Eric Christian Olsen (born May 31, 1977), is an American actor. He is known for his portrayals of Investigator Marty Deeks on the CBS television series NCIS: Los Angeles, and of Austin in the film Not Another Teen Movie.

Early life
Olsen was born in Eugene, Oregon, the son of Jeanne (née Donstad), a non-denominational chaplain, and Paul V. Olsen, a professor of English, and head track and cross country coach of Augustana College in Rock Island, Illinois. He has an older brother, David, who acts as his stunt double; David is married to actress and Olsen's NCIS: Los Angeles costar Daniela Ruah. Olsen is of Norwegian descent. Olsen spent most of his childhood in Bettendorf, Iowa, and attended Bettendorf Middle and High School, where he pursued interests such as sports, Japanese, and Chinese.  In addition to many local theatre performances, Olsen trained in improv with ComedySportz Quad Cities and later joined the cast.

Career
Olsen's first starring role was the titular role in the 1999 TV movie Arthur's Quest, soon after he gave an Emmy submitted portrayal of a dying burn victim on NBC's ER. His next role was a small one in HBO's Black Cat Run. Eric soon landed a starring role in the Fox TV series Get Real, playing Cameron Green. The series lasted for a year before Eric made his transition onto the big screen when he played Ben Affleck's gunner in Pearl Harbor, that was quickly followed by a leading role as Austin "The Cocky Blond Guy" in the teen send up feature film Not Another Teen Movie.

Olsen next played Jake in the teen comedy The Hot Chick.  In 2003, he won the role of Lloyd Christmas in Dumb and Dumberer: When Harry Met Lloyd, the prequel to the hit movie Dumb and Dumber.  Olsen followed that up by playing opposite Chris Evans for a second time in Cellular.  He starred in the yet to be released Mojave and then joined the final season of Fox's Tru Calling. He claimed three highly contrasting roles in 2006 and 2007 with the release of Beerfest, License to Wed and Zach Braff's The Last Kiss. Olsen co-starred as Sully in the Fox sitcom The Loop. Olsen had four other projects in 2008 and continues to reside in Malibu, California.

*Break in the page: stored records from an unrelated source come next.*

Lemma seg_body_raises (st : Seg) (i : Phrase) (e : exn) :
  body st i = Raise e -> e = ZeroDivisionError.
Proof.
  unfold body, seg_body. destruct (excluded self i); [discriminate|].
  destruct (glyph_width i) as [q|e'] eqn:Hq; simpl.
  - match goal with
    | |- context [if ?c then ?a else ?b] =>
        destruct (if c then a else b) as [sty|e''] eqn:Hs
    end; simpl; [discriminate|].
    intro H; inversion H; subst.
    destruct (style_is_empty _); [|discriminate].
    eapply infer_style_raises; eauto.
  - intro H; inversion H; subst. eapply div_raises; eauto.
Qed.

Lemma seg_body_total (st : Seg) (i : Phrase) :
  has_text i -> ~ ave_cs self == 0 -> exists st', body st i = Ok st'.
Proof.
  intros Ht Hcs. unfold body, seg_body.
  destruct (excluded self i); [eauto|].
  rewrite (glyph_width_ok i Ht). simpl.
  match goal with
  | |- context [if style_is_empty ?s then ?a else ?b] =>
      destruct (style_is_empty s)
  end; simpl; [|eauto].
  match goal with
  | |- context [infer_style ?a ?b ?c ?d ?e] =>
      destruct (infer_style_total a b c d e Hcs) as [sty ->]
  end.
  simpl; eauto.
Qed.

(** The loop as a whole. *)
Lemma loop_objects (ps : list Phrase) : forall st st',
  for_each body ps st = Ok st' ->
  map entry_sig (all_objects st') =
  map entry_sig (all_objects st) ++
  map (phrase_sig format_text) (survivors self ps).
Proof.
  induction ps as [|i ps IH]; intros st st' H; simpl in H.
  - inversion H; subst. simpl. now rewrite app_nil_r.
  - destruct (body st i) as [st1|e] eqn:Hb; [|discriminate].
    simpl. destruct (excluded self i) eqn:Hex; simpl.
    + rewrite (seg_body_skip st i Hex) in Hb. inversion Hb; subst.
      apply IH, H.
    + destruct (seg_body_appends st st1 i Hex Hb) as (obj & Hall & Hsig & _).
      rewrite (IH _ _ H), Hall, map_app. simpl.
      rewrite Hsig, <- app_assoc. reflexivity.
Qed.

Lemma loop_last (ps : list Phrase) : forall st st',
  for_each body ps st = Ok st' ->
  match survivors self ps with
  | [] => st' = st
  | j :: js => paragraph_objects st' <> [] /\ p_right st' = x1 (last js j)
  end.
Proof.
  induction ps as [|i ps IH]; intros st st' H; simpl in H.
  - inversion H; reflexivity.
  - destruct (body st i) as [st1|e] eqn:Hb; [|discriminate].
    simpl. destruct (excluded self i) eqn:Hex; simpl.
    + rewrite (seg_body_skip st i Hex) in Hb. inversion Hb; subst.
      apply IH, H.
    + destruct (seg_body_appends st st1 i Hex Hb) as (obj & _ & _ & Hne & Hr & _).
      specialize (IH _ _ H).
      destruct (survivors self ps) as [|j js].
      * subst st'. auto.
      * destruct IH as [IH1 IH2]. split; [exact IH1|].
        rewrite IH2, last_cons. reflexivity.
Qed.

Lemma loop_has_text (ps : list Phrase) : forall st st',
  for_each body ps st = Ok st' ->
  Forall has_text (survivors self ps).
Proof.
  induction ps as [|i ps IH]; intros st st' H; simpl in H.
  - constructor.
  - destruct (body st i) as [st1|e] eqn:Hb; [|discriminate].
    simpl. destruct (excluded self i) eqn:Hex; simpl.
    + eapply IH; eauto.
    + constructor; [|eapply IH; eauto].
      now destruct (seg_body_appends st st1 i Hex Hb) as (obj & _ & _ & _ & _ & Ht).
Qed.

Lemma loop_raises (ps : list Phrase) : forall st e,
  for_each body ps st = Raise e -> e = ZeroDivisionError.
Proof.
  induction ps as [|i ps IH]; intros st e H; simpl in H; [discriminate|].
  destruct (body st i) as [st1|e1] eqn:Hb.
  - eapply IH; eauto.
  - inversion H; subst. eapply seg_body_raises; eauto.
Qed.

Lemma loop_stops_at_empty_text (ps : list Phrase) (i : Phrase) : forall st,
  In i ps -> excluded self i = false -> String.length (text i) = 0%nat ->
  for_each body ps st = Raise ZeroDivisionError.
Proof.
  induction ps as [|j ps IH]; intros st Hin Hex Hlen; [inversion Hin|].
  simpl. destruct (body st j) as [st1|e] eqn:Hb.
  - destruct Hin as [->|Hin].
    + destruct (seg_body_appends st st1 i Hex Hb) as (_ & _ & _ & _ & _ & Ht).
      contradiction.
    + apply IH; assumption.
  - f_equal. eapply seg_body_raises; eauto.
Qed.

Lemma seg_body_keeps_nonempty (st st' : Seg) (i : Phrase) :
  body st i = Ok st' ->
  Forall (fun p => inner_objects p <> []) (paragraphs st) ->
  Forall (fun p => inner_objects p <> []) (paragraphs st').
Proof.
  intros H Hinv. unfold body, seg_body in H.
  destruct (excluded self i); [inversion H; subst; exact Hinv|].
  destruct (glyph_width i) as [q|e]; simpl in H; [|discriminate].
  set (fl := classify self st i (Num.max q (ave_cs self))
               (Num.max (bottom i - top i) (ave_cs self))) in H.
  assert (Hfl : Forall (fun p => inner_objects p <> [])
                  (paragraphs (flush self fl st))).
  { unfold flush.
    destruct (new_para_flag fl) ; simpl; [|exact Hinv].
    destruct (paragraph_objects st) as [|o os] eqn:Ho; simpl; [exact Hinv|].
    apply Forall_app. split; [exact Hinv|].
    constructor; [simpl; discriminate|constructor]. }
  match type of H with
  | context [if ?c then ?a else ?b] =>
      destruct (if c then a else b) as [sty|e]
  end; simpl in H; [|discriminate].
  inversion H; subst. exact Hfl.
Qed.

Lemma loop_keeps_nonempty (ps : list Phrase) : forall st st',
  for_each body ps st = Ok st' ->
  Forall (fun p => inner_objects p <> []) (paragraphs st) ->
  Forall (fun p => inner_objects p <> []) (paragraphs st').
Proof.
  induction ps as [|i ps IH]; intros st st' H Hinv; simpl in H.
  - inversion H; subst; exact Hinv.
  - destruct (body st i) as [st1|e] eqn:Hb; [|discriminate].
    eapply IH; eauto. eapply seg_body_keeps_nonempty; eauto.
Qed.

Lemma loop_total (ps : list Phrase) : forall st,
  Forall has_text (survivors self ps) -> ~ ave_cs self == 0 ->
  exists st', for_each body ps st = Ok st'.
Proof.
  induction ps as [|i ps IH]; intros st Hall Hcs; simpl; [eauto|].
  simpl in Hall. destruct (excluded self i) eqn:Hex; simpl in Hall.
  - rewrite (seg_body_skip st i Hex). apply IH; assumption.
  - inversion Hall; subst.
    destruct (seg_body_total st i H1 Hcs) as [st1 ->].
    apply IH; assumption.
Qed.

(** Closing the last paragraph keeps the entries and their order. *)
Lemma seg_finish_objects (st : Seg) (paras : list Paragraph) :
  seg_finish self st = Ok paras ->
  List.concat (map inner_objects paras) = all_objects st.
Proof.
  unfold seg_finish, all_objects.
  destruct (paragraph_objects st) as [|o os]; simpl.
  - intro H; inversion H; subst. now rewrite app_nil_r.
  - destruct (infer_style self (ave_ts st) (center_flag st) (div_flag st)
                (cur_left st)) as [sty|e]; simpl; [|discriminate].
    intro H; inversion H; subst.
    rewrite map_app, concat_app. simpl. now rewrite app_nil_r.
Qed.

Lemma seg_finish_nonempty (st : Seg) (paras : list Paragraph) :
  seg_finish self st = Ok paras ->
  paragraph_objects st <> [] -> paras <> [].
Proof.
  unfold seg_finish.
  destruct (paragraph_objects st) as [|o os]; simpl; [congruence|].
  destruct (infer_style _ _ _ _ _); simpl; [|discriminate].
  intros H _. inversion H. intro C.
  apply app_eq_nil in C. destruct C; discriminate.
Qed.

Lemma seg_finish_keeps_nonempty (st : Seg) (paras : list Paragraph) :
  seg_finish self st = Ok paras ->
  Forall (fun p => inner_objects p <> []) (paragraphs st) ->
  Forall (fun p => inner_objects p <> []) paras.
Proof.
  unfold seg_finish.
  destruct (paragraph_objects st) as [|o os] eqn:Ho; simpl.
  - intro H; inversion H; subst; auto.
  - destruct (infer_style _ _ _ _ _); simpl; [|discriminate].
    intros H Hinv. inversion H; subst.
    apply Forall_app. split; [exact Hinv|].
    constructor; [simpl; discriminate|constructor].
Qed.

Lemma seg_finish_total (st : Seg) :
  ~ ave_cs self == 0 -> exists paras, seg_finish self st = Ok paras.
Proof.
  intro Hcs. unfold seg_finish.
  destruct (negb (is_nil (paragraph_objects st))); [|eauto].
  destruct (infer_style_total self (ave_ts st) (center_flag st)
              (div_flag st) (cur_left st) Hcs) as [sty ->].
  simpl; eauto.
Qed.

Lemma seg_finish_raises (st : Seg) (e : exn) :
  seg_finish self st = Raise e -> e = ZeroDivisionError.
Proof.
  unfold seg_finish.
  destruct (negb (is_nil (paragraph_objects st))); [|discriminate].
  destruct (infer_style _ _ _ _ _) eqn:E; simpl; [discriminate|].
  intro H; inversion H; subst. eapply infer_style_raises; eauto.
Qed.

Lemma seg_init_empty :
  paragraphs (seg_init self) = [] /\ paragraph_objects (seg_init self) = [].
Proof.
  unfold seg_init. destruct (border self) as [[[ll t'] lr] tb]. auto.
Qed.

(** What [extract_paragraph] returns, taken apart. *)
Lemma extract_paragraph_ok (ps : list Phrase) (self' : DePage) :
  phrases self = Some ps ->
  extract_paragraph format_text self = Ok self' ->
  exists st fls,
    for_each body ps (seg_init self) = Ok st /\
    seg_finish self st = Ok (_paragraphs self') /\
    continuation_flags self ps (_paragraphs self') st = Ok fls /\
    new_para_start_flag self' = fst fls /\
    new_para_end_flag self' = snd fls.
Proof.
  intros Hps H. unfold extract_paragraph in H. rewrite Hps in H.
  fold body in H.
  destruct (for_each body ps (seg_init self)) as [st|e] eqn:Hl; simpl in H;
    [|discriminate].
  destruct (seg_finish self st) as [paras|e] eqn:Hp; simpl in H;
    [|discriminate].
  destruct (continuation_flags self ps paras st) as [fls|e] eqn:Hf;
    simpl in H; [|discriminate].
  inversion H; subst; simpl. exists st, fls. repeat split; auto.
Qed.

End SegmenterFacts.

(** *** Paragraph segmentation: the claims *)

(** C1 (evaluation of the code where the claim fails).  A phrase with an
    empty text that reaches the segmentation, that is, one that no exclusion
    list claims, makes [extract_paragraph] raise [ZeroDivisionError]: the
    glyph width divides by [len(text)] before the guard on the empty text is
    reached. *)
Theorem empty_text_raises (format_text : string -> string) (self : DePage)
    (ps : list Phrase) (i : Phrase) :
  phrases self = Some ps ->
  In i ps ->
  excluded self i = false ->
  String.length (text i) = 0%nat ->
  extract_paragraph format_text self = Raise ZeroDivisionError.
Proof.
  intros Hps Hin Hex Hlen. unfold extract_paragraph. rewrite Hps.
  rewrite (loop_stops_at_empty_text format_text self ps i (seg_init self)
             Hin Hex Hlen).
  reflexivity.
Qed.

Lemma empty_text_raises_witness :
  extract_paragraph keep_text page_empty_text = Raise ZeroDivisionError.
Proof.
  apply (empty_text_raises keep_text page_empty_text
           [word 50 100 200 112 ""] (word 50 100 200 112 "")).
  - reflexivity.
  - simpl. left. reflexivity.
  - vm_compute. reflexivity.
  - reflexivity.
Defined.

(** C7.  Whenever [extract_paragraph] returns, the entries of its
    paragraphs, read in order, are exactly the entries of the phrases that
    no exclusion list claims, one entry per such phrase; and none of those
    phrases is equal to a header/footer, image, table or pagination phrase.
    A phrase that one of the lists claims therefore contributes nothing. *)
Theorem excluded_phrases_contribute_nothing (format_text : string -> string)
    (self self' : DePage) (ps : list Phrase) :
  phrases self = Some ps ->
  extract_paragraph format_text self = Ok self' ->
  map entry_sig (List.concat (map inner_objects (_paragraphs self'))) =
    map (phrase_sig format_text) (survivors self ps) /\
  Forall (fun i => py_in i (same_tmp self) = false /\
                   py_in i (_image_phrases self) = false /\
                   py_in i (_table_phrases self) = false /\
                   py_in i (pagination_phrases self) = false)
    (survivors self ps) /\
  (forall i, In i ps -> excluded self i = true -> ~ In i (survivors self ps)).
Proof.
  intros Hps H.
  destruct (extract_paragraph_ok format_text self ps self' Hps H)
    as (st & fls & Hl & Hf & _).
  split; [|split].
  - rewrite (seg_finish_objects self st _ Hf).
    rewrite (loop_objects format_text self ps (seg_init self) st Hl).
    unfold all_objects. destruct (seg_init_empty self) as [-> ->].
    reflexivity.
  - apply Forall_forall. intros i Hi. unfold survivors in Hi.
    apply filter_In in Hi. destruct Hi as [_ Hi].
    apply negb_true_iff in Hi. unfold excluded in Hi.
    repeat (apply orb_false_iff in Hi; destruct Hi as [Hi ?]). auto.
  - intros i _ Hex Hi. unfold survivors in Hi. apply filter_In in Hi.
    destruct Hi as [_ Hi]. rewrite Hex in Hi. discriminate.
Qed.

In 2009, he appeared in several episodes of the first season of the Community sitcom, as Vaughn, a usually shirtless, neo-hippie student, musician, and athlete. Olsen appeared on Will Ferrell and Adam McKay's streaming video website Funny or Die, with a small series of segments featuring a character called Perry Hilton, a parody of Paris Hilton. He starred in the 2011 science-fiction horror film The Thing.

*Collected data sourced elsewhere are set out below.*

(** What a successful candidate looks like. *)
Lemma candidate_inv (t c : datetime) :
  valid t = true -> candidate cfg t = Ok c ->
  valid c = true /\ ordinal c = ordinal t /\
  second c = 0 /\ microsecond c = 0 /\
  hour c * 60 + minute c = hour t * 60 + (minute t / I + 1) * I /\
  minute c mod I = 0.
Proof.
  intros Hv Hc. unfold candidate in Hc. rewrite snap_minutes_ok in Hc.
  simpl in Hc. apply valid_iff in Hv.
  destruct (snap_bounds (minute t) ltac:(lia)) as (Hlt & H60 & Hmod & _).
  destruct (Z.eqb_spec ((minute t / I + 1) * I) 60) as [E | N];
    unfold replace in Hc;
    match type of Hc with (if ?b then _ else _) = _ =>
      destruct b eqn:Hb; [|discriminate] end;
    injection Hc as <-; apply valid_time_iff in Hb; simpl;
    repeat split; try apply valid_iff; simpl; lia.
Qed.

(** The candidate exists unless the carry leaves the day. *)
Lemma candidate_total (t : datetime) :
  valid t = true -> hour t < 23 -> exists c, candidate cfg t = Ok c.
Proof.
  intros Hv Hh. unfold candidate. rewrite snap_minutes_ok. simpl.
  apply valid_iff in Hv.
  destruct (snap_bounds (minute t) ltac:(lia)) as (Hlt & H60 & Hmod & _).
  destruct (Z.eqb_spec ((minute t / I + 1) * I) 60) as [E | N];
    unfold replace;
    match goal with |- exists _, (if ?b then _ else _) = _ =>
      assert (Hb : b = true) by (apply valid_time_iff; lia); rewrite Hb end;
    eauto.
Qed.

Lemma candidate_after (t c : datetime) :
  valid t = true -> candidate cfg t = Ok c -> to_us t < to_us c.
Proof.
  intros Hv Hc. destruct (candidate_inv t c Hv Hc) as (Hvc & Ho & Hs & Hu & Hm & _).
  apply valid_iff in Hv. apply valid_iff in Hvc.
  destruct (snap_bounds (minute t) ltac:(lia)) as (Hlt & _).
  unfold_us. rewrite Ho, Hs, Hu. lia.
Qed.

(** Inside the window the planner answers with the candidate, or with the
    next session when the candidate is past the end. *)
Lemma get_next_run_time_in_window (t c : datetime) :
  valid t = true ->
  to_us (session_start cfg (ordinal t)) <= to_us t <= to_us (session_end cfg (ordinal t)) ->
  candidate cfg t = Ok c ->
  get_next_run_time cfg t =
  if to_us (session_end cfg (ordinal t)) <? to_us c
  then rolled cfg (ordinal t)
  else Ok c.
Proof.
  intros Hv [Hlo Hhi] Hc.
  destruct (candidate_inv t c Hv Hc) as (Hvc & _).
  rewrite get_next_run_time_unfold, Hc. cbn [rbind].
  rewrite dt_ltb_us, !dt_gtb_us
    by auto using session_start_valid, session_end_valid.
  destruct (Z.ltb_spec (to_us t) (to_us (session_start cfg (ordinal t)))); [lia|].
  destruct (Z.ltb_spec (to_us (session_end cfg (ordinal t))) (to_us t)); [lia|].
  reflexivity.
Qed.

Lemma next_session_after (t : datetime) :
  valid t = true ->
  to_us t < to_us (session_start cfg (next_trading_day (ordinal t))).
Proof.
  intros Hv. apply valid_iff in Hv.
  destruct (next_trading_day_spec (ordinal t)) as (Hd & _).
  pose proof (session_start_valid 0) as Hs. apply valid_iff in Hs.
  unfold session_start in *. unfold_us. simpl in *. nia.
Qed.

(** Whatever the planner returns is a clock time later than its argument. *)
Lemma get_next_run_time_later (t r : datetime) :
  valid t = true -> get_next_run_time cfg t = Ok r ->
  valid r = true /\ to_us t < to_us r.
Proof.
  intros Hv Hr. rewrite get_next_run_time_unfold in Hr.
  rewrite dt_ltb_us, dt_gtb_us in Hr
    by auto using session_start_valid, session_end_valid.
  destruct (Z.ltb_spec (to_us t) (to_us (session_start cfg (ordinal t)))).
  { injection Hr as <-. split; [apply session_start_valid | assumption]. }
  destruct (Z.ltb_spec (to_us (session_end cfg (ordinal t))) (to_us t)).
  { apply rolled_inv in Hr. destruct Hr as [-> _].
    split; [apply session_start_valid | now apply next_session_after]. }
  destruct (candidate cfg t) as [c | e] eqn:Hc; [|discriminate].
  cbn [rbind] in Hr.
  destruct (candidate_inv t c Hv Hc) as (Hvc & _).
  destruct (dt_gtb c (session_end cfg (ordinal t))).
  - apply rolled_inv in Hr. destruct Hr as [-> _].
    split; [apply session_start_valid | now apply next_session_after].
  - injection Hr as <-. split; [assumption | now apply candidate_after].
Qed.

Olsen portrays Detective Marty Deeks on the CBS show NCIS: Los Angeles. His character appeared in two episodes of season one before joining the cast as a series regular in the second season. Olsen's sister-in-law, Daniela Ruah, is one of his co-stars.

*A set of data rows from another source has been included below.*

(** * Remote buzzer activation over ESP-NOW: receiver and transmitter sketches

    A shallow embedding of the two Arduino sketches of the repository:

    - [Receiver]: [Remote-Buzzer-Activation/ESPReciever/ESPReciever.ino], the
      broadcast slave that registers unknown masters and drives a buzzer for
      [BUZZER_DURATION] milliseconds;
    - [Transmitter]: the broadcast master that sends one message per button
      press and then holds for 250 ms.

    Hardware and library calls are inputs of the model: every [millis()]
    reading, every [digitalRead] sample and every answer of the ESP-NOW
    library ([add()], [send()]) is an argument of the function that consumes
    it, and the effects on the pin and on the radio are fields of the state or
    of the returned effect record. *)

From Stdlib Require Import ZArith List Bool Lia Strings.Byte String Ascii.
From Stdlib Require Import DecimalString.
From Stdlib Require DecimalFacts DecimalPos DecimalN Nnat.
Import ListNotations.

Local Open Scope Z_scope.

(** ** Shared platform model *)

(** Digital pin levels ([HIGH] and [LOW] of Arduino.h). *)
Inductive level : Type := LOW | HIGH.

Definition level_eqb (a b : level) : bool :=
  match a, b with
  | LOW, LOW | HIGH, HIGH => true
  | _, _ => false
  end.

(** [unsigned long] and [uint32_t] are 32 bits wide on the ESP32: arithmetic
    on them is arithmetic modulo [2^32]. *)
Definition ULONG_RANGE : Z := 2 ^ 32.

Definition u32 (z : Z) : Z := z mod ULONG_RANGE.

(** A 6-byte hardware address ([uint8_t addr[6]]). *)
Record mac : Type := Mac {
  mac0 : byte; mac1 : byte; mac2 : byte;
  mac3 : byte; mac4 : byte; mac5 : byte
}.

Definition mac_bytes (a : mac) : list byte :=
  [mac0 a; mac1 a; mac2 a; mac3 a; mac4 a; mac5 a].

(** [memcmp]: the difference of the first pair of bytes that differ among the
    first [n], zero when there is none.  The callers only pass buffers of at
    least [n] bytes; the two last cases are never reached by them. *)
Fixpoint memcmp (a b : list byte) (n : nat) : Z :=
  match n with
  | O => 0
  | S k =>
      match a, b with
      | x :: a', y :: b' =>
          if Byte.eqb x y then memcmp a' b' k
          else Z.of_N (Byte.to_N x) - Z.of_N (Byte.to_N y)
      | _, _ => 0
      end
  end.

(** Modelled from the spec: [ESP_NOW.BROADCAST_ADDR], declared by the ESP32_NOW
    library and not by the sketches, is the "fixed all-bits-set broadcast
    sentinel" ff:ff:ff:ff:ff:ff. *)
Definition BROADCAST_ADDR : mac := Mac xff xff xff xff xff xff.

Definition ESPNOW_WIFI_CHANNEL : Z := 6.

Inductive wifi_interface_t : Type := WIFI_IF_STA | WIFI_IF_AP.

(** What an [ESP_NOW_Peer] object holds: the constructor arguments. *)
Record Peer : Type := {
  peer_addr : mac;
  peer_channel : Z;
  peer_iface : wifi_interface_t;
  peer_lmk : option (list byte)
}.

(** The fields of [esp_now_recv_info_t] the sketches read. *)
Record esp_now_recv_info_t : Type := {
  src_addr : mac;
  des_addr : mac
}.

(** Byte-exact address equality, as the sketches test it. *)
Definition mac_eqb (a b : mac) : bool :=
  memcmp (mac_bytes a) (mac_bytes b) 6 =? 0.

(** ** The receiver: ESPReciever.ino *)

Module Receiver.

Definition BUZZER_PIN : Z := 10.
Definition BUZZER_DURATION : Z := 1000.

(** The globals of the sketch, the level driven on [BUZZER_PIN], the static
    [last_debug] of [loop], and the peer table the ESP-NOW library keeps
    ([ESP_NOW_Peer::add] enters a peer there when it succeeds). *)
Record State : Type := {
  buzzer_timer : Z;
  buzzer_active : bool;
  masters : list Peer;
  buzzer_pin : level;
  last_debug : Z;
  esp_now_peers : list Peer
}.

(** [ESP_NOW_Peer_Class::add_peer], lines 43-49.  [accepted] is the answer of
    the library's [add()]: the peer is in the library's table afterwards
    exactly when it is [true]. *)
Definition add_peer (accepted : bool) (p : Peer) (st : State) : bool * State :=
  if negb accepted then (false, st)
  else (true,
        {| buzzer_timer := buzzer_timer st;
           buzzer_active := buzzer_active st;
           masters := masters st;
           buzzer_pin := buzzer_pin st;
           last_debug := last_debug st;
           esp_now_peers := esp_now_peers st ++ [p] |}).

(** [ESP_NOW_Peer_Class::onReceive], lines 52-61.  [now] is the reading of
    [millis()] on line 59. *)
Definition onReceive (data : list byte) (len : Z) (broadcast : bool)
    (now : Z) (st : State) : State :=
  {| buzzer_timer := now;
     buzzer_active := true;
     masters := masters st;
     buzzer_pin := HIGH;
     last_debug := last_debug st;
     esp_now_peers := esp_now_peers st |}.

(** [register_new_master], lines 67-101.  [accepted] is the library's answer
    to the [add()] of line 79 and [now] the reading of [millis()] on line 93. *)
Definition register_new_master (info : esp_now_recv_info_t)
    (data : list byte) (len : Z) (accepted : bool) (now : Z)
    (st : State) : State :=
  if memcmp (mac_bytes (des_addr info)) (mac_bytes BROADCAST_ADDR) 6 =? 0 then
    let new_master :=
      {| peer_addr := src_addr info;
         peer_channel := ESPNOW_WIFI_CHANNEL;
         peer_iface := WIFI_IF_STA;
         peer_lmk := None |} in
    let (ok, st1) := add_peer accepted new_master st in
    if negb ok then st1
    else
      {| buzzer_timer := now;
         buzzer_active := true;
         masters := masters st1 ++ [new_master];
         buzzer_pin := HIGH;
         last_debug := last_debug st1;
         esp_now_peers := esp_now_peers st1 |}
  else st.

(** The globals after [setup], lines 23-29 and 105-142. *)
Definition setup : State :=
  {| buzzer_timer := 0;
     buzzer_active := false;
     masters := [];
     buzzer_pin := LOW;
     last_debug := 0;
     esp_now_peers := [] |}.

(** The test of line 147, [millis() - buzzer_timer > BUZZER_DURATION], on
    [unsigned long]: the difference wraps and the [int] constant is converted
    to [unsigned long]. *)
Definition timed_out (duration now timer : Z) : bool :=
  u32 duration <? u32 (now - timer).

(** [loop], lines 144-162.  [now], [now_dbg] and [now_set] are the readings of
    [millis()] on lines 147, 155 and 156. *)
Definition loop (now now_dbg now_set : Z) (st : State) : State :=
  let st1 :=
    if buzzer_active st && timed_out BUZZER_DURATION now (buzzer_timer st) then
      {| buzzer_timer := buzzer_timer st;
         buzzer_active := false;
         masters := masters st;
         buzzer_pin := LOW;
         last_debug := last_debug st;
         esp_now_peers := esp_now_peers st |}
    else st in
  if 10000 <? u32 (now_dbg - last_debug st1) then
    {| buzzer_timer := buzzer_timer st1;
       buzzer_active := buzzer_active st1;
       masters := masters st1;
       buzzer_pin := buzzer_pin st1;
       last_debug := now_set;
       esp_now_peers := esp_now_peers st1 |}
  else st1.

(** *** The environment of the receiver *)

(** One frame handed to the sketch by the ESP-NOW library, with the answer the
    library gives if the sketch tries to register its sender and the clock
    reading the handler gets. *)
Record Frame : Type := {
  fr_info : esp_now_recv_info_t;
  fr_data : list byte;
  fr_len : Z;
  fr_accepted : bool;
  fr_now : Z
}.

Definition known (a : mac) (tbl : list Peer) : bool :=
  existsb (fun p => mac_eqb (peer_addr p) a) tbl.

(** The library's receive dispatch, as the sketch relies on it (lines 51, 66
    and 138-139): a frame whose sender is a registered peer goes to that
    peer's [onReceive]; a frame from any other sender goes to the callback
    given to [ESP_NOW.onNewPeer]. *)
Definition dispatch (f : Frame) (st : State) : State :=
  if known (src_addr (fr_info f)) (esp_now_peers st) then
    onReceive (fr_data f) (fr_len f)
      (mac_eqb (des_addr (fr_info f)) BROADCAST_ADDR) (fr_now f) st
  else
    register_new_master (fr_info f) (fr_data f) (fr_len f)
      (fr_accepted f) (fr_now f) st.

(** Whether the frame [f] starts the buzzer when it is dispatched in [st]:
    its sender is a registered master, or it is a broadcast whose sender the
    library accepts as a new peer. *)
Definition starts_buzzer (f : Frame) (st : State) : bool :=
  known (src_addr (fr_info f)) (esp_now_peers st)
  || (mac_eqb (des_addr (fr_info f)) BROADCAST_ADDR && fr_accepted f).

(** Whether [f] is a broadcast frame from [a] whose sender the library accepts
    as a peer. *)
Definition registers (a : mac) (f : Frame) : bool :=
  mac_eqb (src_addr (fr_info f)) a
  && mac_eqb (des_addr (fr_info f)) BROADCAST_ADDR
  && fr_accepted f.

(** Number of entries of a peer list for the address [a]. *)
Definition entries (a : mac) (tbl : list Peer) : nat :=
  List.length (filter (fun p => mac_eqb (peer_addr p) a) tbl).

(** The registry invariant: the two lists agree and no address has two
    entries. *)
Definition registry_ok (st : State) : Prop :=
  esp_now_peers st = masters st /\
  forall a, entries a (masters st) =
            (if known a (masters st) then 1 else 0)%nat.

Definition receive_all (fs : list Frame) (st : State) : State :=
  fold_left (fun s f => dispatch f s) fs st.

(** Successive iterations of [loop], one clock reading triple each. *)
Definition polls (ts : list (Z * Z * Z)) (st : State) : State :=
  fold_left (fun s t => loop (fst (fst t)) (snd (fst t)) (snd t) s) ts st.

Olsen is a producer of a short film "Bald" from 2014 and executive producer of a documentary "Andy Irons: Kissed by God" from 2018. He has his own production company Cloud Nine Productions. In 2019 he started his first show as an executive producer picked up in production for Hulu called "Woke".

Olsen made his writing debut with the season 11 episode 10 (the 250th overall episode) of NCIS: Los Angeles titled "Mother", which aired December 1, 2019.

Personal life
Olsen became engaged to actress Sarah Wright in October 2011. They were married near Jackson Hole, Wyoming, on June 23, 2012.  They have a son and two daughters.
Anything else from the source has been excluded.